*** Data to process ***

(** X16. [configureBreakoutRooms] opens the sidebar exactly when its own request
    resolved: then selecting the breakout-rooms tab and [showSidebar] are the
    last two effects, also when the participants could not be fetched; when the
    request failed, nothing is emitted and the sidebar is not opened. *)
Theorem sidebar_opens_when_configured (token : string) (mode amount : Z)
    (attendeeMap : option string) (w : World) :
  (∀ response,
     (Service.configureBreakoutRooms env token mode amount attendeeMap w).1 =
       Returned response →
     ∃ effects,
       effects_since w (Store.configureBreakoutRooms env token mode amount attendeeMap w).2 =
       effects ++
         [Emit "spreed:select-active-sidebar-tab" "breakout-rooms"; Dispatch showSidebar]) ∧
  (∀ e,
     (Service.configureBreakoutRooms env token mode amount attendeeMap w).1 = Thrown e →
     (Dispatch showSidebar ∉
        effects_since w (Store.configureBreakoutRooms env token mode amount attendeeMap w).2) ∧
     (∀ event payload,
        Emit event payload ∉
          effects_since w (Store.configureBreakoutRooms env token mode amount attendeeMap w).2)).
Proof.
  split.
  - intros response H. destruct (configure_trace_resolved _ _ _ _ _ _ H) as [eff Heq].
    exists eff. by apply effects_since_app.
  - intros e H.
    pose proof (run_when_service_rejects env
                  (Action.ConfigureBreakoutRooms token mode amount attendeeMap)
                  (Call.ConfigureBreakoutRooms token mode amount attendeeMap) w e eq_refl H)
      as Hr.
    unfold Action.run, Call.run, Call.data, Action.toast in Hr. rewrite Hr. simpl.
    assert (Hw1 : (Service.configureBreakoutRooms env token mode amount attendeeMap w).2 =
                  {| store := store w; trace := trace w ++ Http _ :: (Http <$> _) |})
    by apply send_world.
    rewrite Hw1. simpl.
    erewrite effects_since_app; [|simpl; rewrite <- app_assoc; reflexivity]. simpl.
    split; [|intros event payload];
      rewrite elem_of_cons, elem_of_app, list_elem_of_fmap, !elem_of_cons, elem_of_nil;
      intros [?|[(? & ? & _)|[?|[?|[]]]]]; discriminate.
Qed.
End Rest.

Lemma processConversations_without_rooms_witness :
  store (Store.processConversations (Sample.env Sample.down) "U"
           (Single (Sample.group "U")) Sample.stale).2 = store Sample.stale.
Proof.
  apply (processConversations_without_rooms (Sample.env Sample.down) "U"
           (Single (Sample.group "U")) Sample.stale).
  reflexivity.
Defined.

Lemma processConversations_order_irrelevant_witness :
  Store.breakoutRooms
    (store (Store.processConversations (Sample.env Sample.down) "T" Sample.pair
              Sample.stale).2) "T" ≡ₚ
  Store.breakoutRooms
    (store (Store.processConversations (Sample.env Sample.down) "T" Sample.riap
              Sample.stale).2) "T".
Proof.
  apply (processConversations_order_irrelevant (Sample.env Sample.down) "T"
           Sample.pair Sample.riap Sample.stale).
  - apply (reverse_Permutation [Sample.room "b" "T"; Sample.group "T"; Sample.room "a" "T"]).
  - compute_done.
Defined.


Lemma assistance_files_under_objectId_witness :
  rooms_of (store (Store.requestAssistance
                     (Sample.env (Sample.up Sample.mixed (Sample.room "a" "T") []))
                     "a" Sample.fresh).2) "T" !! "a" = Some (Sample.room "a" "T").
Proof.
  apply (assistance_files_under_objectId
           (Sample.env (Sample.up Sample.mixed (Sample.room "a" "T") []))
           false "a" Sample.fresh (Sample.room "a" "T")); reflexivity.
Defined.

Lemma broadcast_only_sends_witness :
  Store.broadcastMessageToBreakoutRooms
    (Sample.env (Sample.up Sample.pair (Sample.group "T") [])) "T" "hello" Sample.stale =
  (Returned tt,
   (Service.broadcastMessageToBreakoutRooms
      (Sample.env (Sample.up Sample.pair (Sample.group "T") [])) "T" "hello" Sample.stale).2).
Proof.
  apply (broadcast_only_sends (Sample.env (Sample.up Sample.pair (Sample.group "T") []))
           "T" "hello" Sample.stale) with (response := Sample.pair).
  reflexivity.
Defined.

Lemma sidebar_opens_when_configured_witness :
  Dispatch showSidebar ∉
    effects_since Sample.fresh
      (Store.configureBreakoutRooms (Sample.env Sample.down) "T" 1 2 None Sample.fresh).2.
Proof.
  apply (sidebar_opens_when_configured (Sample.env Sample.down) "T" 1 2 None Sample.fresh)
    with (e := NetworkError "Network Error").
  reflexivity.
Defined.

*** End of Data to process ***

● **Task details**
Output the complete data verbatim.

● **Response to this task**
(** X16. [configureBreakoutRooms] opens the sidebar exactly when its own request
    resolved: then selecting the breakout-rooms tab and [showSidebar] are the
    last two effects, also when the participants could not be fetched; when the
    request failed, nothing is emitted and the sidebar is not opened. *)
Theorem sidebar_opens_when_configured (token : string) (mode amount : Z)
    (attendeeMap : option string) (w : World) :
  (∀ response,
     (Service.configureBreakoutRooms env token mode amount attendeeMap w).1 =
       Returned response →
     ∃ effects,
       effects_since w (Store.configureBreakoutRooms env token mode amount attendeeMap w).2 =
       effects ++
         [Emit "spreed:select-active-sidebar-tab" "breakout-rooms"; Dispatch showSidebar]) ∧
  (∀ e,
     (Service.configureBreakoutRooms env token mode amount attendeeMap w).1 = Thrown e →
     (Dispatch showSidebar ∉
        effects_since w (Store.configureBreakoutRooms env token mode amount attendeeMap w).2) ∧
     (∀ event payload,
        Emit event payload ∉
          effects_since w (Store.configureBreakoutRooms env token mode amount attendeeMap w).2)).
Proof.
  split.
  - intros response H. destruct (configure_trace_resolved _ _ _ _ _ _ H) as [eff Heq].
    exists eff. by apply effects_since_app.
  - intros e H.
    pose proof (run_when_service_rejects env
                  (Action.ConfigureBreakoutRooms token mode amount attendeeMap)
                  (Call.ConfigureBreakoutRooms token mode amount attendeeMap) w e eq_refl H)
      as Hr.
    unfold Action.run, Call.run, Call.data, Action.toast in Hr. rewrite Hr. simpl.
    assert (Hw1 : (Service.configureBreakoutRooms env token mode amount attendeeMap w).2 =
                  {| store := store w; trace := trace w ++ Http _ :: (Http <$> _) |})
    by apply send_world.
    rewrite Hw1. simpl.
    erewrite effects_since_app; [|simpl; rewrite <- app_assoc; reflexivity]. simpl.
    split; [|intros event payload];
      rewrite elem_of_cons, elem_of_app, list_elem_of_fmap, !elem_of_cons, elem_of_nil;
      intros [?|[(? & ? & _)|[?|[?|[]]]]]; discriminate.
Qed.
End Rest.

Lemma processConversations_without_rooms_witness :
  store (Store.processConversations (Sample.env Sample.down) "U"
           (Single (Sample.group "U")) Sample.stale).2 = store Sample.stale.
Proof.
  apply (processConversations_without_rooms (Sample.env Sample.down) "U"
           (Single (Sample.group "U")) Sample.stale).
  reflexivity.
Defined.

Lemma processConversations_order_irrelevant_witness :
  Store.breakoutRooms
    (store (Store.processConversations (Sample.env Sample.down) "T" Sample.pair
              Sample.stale).2) "T" ≡ₚ
  Store.breakoutRooms
    (store (Store.processConversations (Sample.env Sample.down) "T" Sample.riap
              Sample.stale).2) "T".
Proof.
  apply (processConversations_order_irrelevant (Sample.env Sample.down) "T"
           Sample.pair Sample.riap Sample.stale).
  - apply (reverse_Permutation [Sample.room "b" "T"; Sample.group "T"; Sample.room "a" "T"]).
  - compute_done.
Defined.


Lemma assistance_files_under_objectId_witness :
  rooms_of (store (Store.requestAssistance
                     (Sample.env (Sample.up Sample.mixed (Sample.room "a" "T") []))
                     "a" Sample.fresh).2) "T" !! "a" = Some (Sample.room "a" "T").
Proof.
  apply (assistance_files_under_objectId
           (Sample.env (Sample.up Sample.mixed (Sample.room "a" "T") []))
           false "a" Sample.fresh (Sample.room "a" "T")); reflexivity.
Defined.

Lemma broadcast_only_sends_witness :
  Store.broadcastMessageToBreakoutRooms
    (Sample.env (Sample.up Sample.pair (Sample.group "T") [])) "T" "hello" Sample.stale =
  (Returned tt,
   (Service.broadcastMessageToBreakoutRooms
      (Sample.env (Sample.up Sample.pair (Sample.group "T") [])) "T" "hello" Sample.stale).2).
Proof.
  apply (broadcast_only_sends (Sample.env (Sample.up Sample.pair (Sample.group "T") []))
           "T" "hello" Sample.stale) with (response := Sample.pair).
  reflexivity.
Defined.

Lemma sidebar_opens_when_configured_witness :
  Dispatch showSidebar ∉
    effects_since Sample.fresh
      (Store.configureBreakoutRooms (Sample.env Sample.down) "T" 1 2 None Sample.fresh).2.
Proof.
  apply (sidebar_opens_when_configured (Sample.env Sample.down) "T" 1 2 None Sample.fresh)
    with (e := NetworkError "Network Error").
  reflexivity.
Defined.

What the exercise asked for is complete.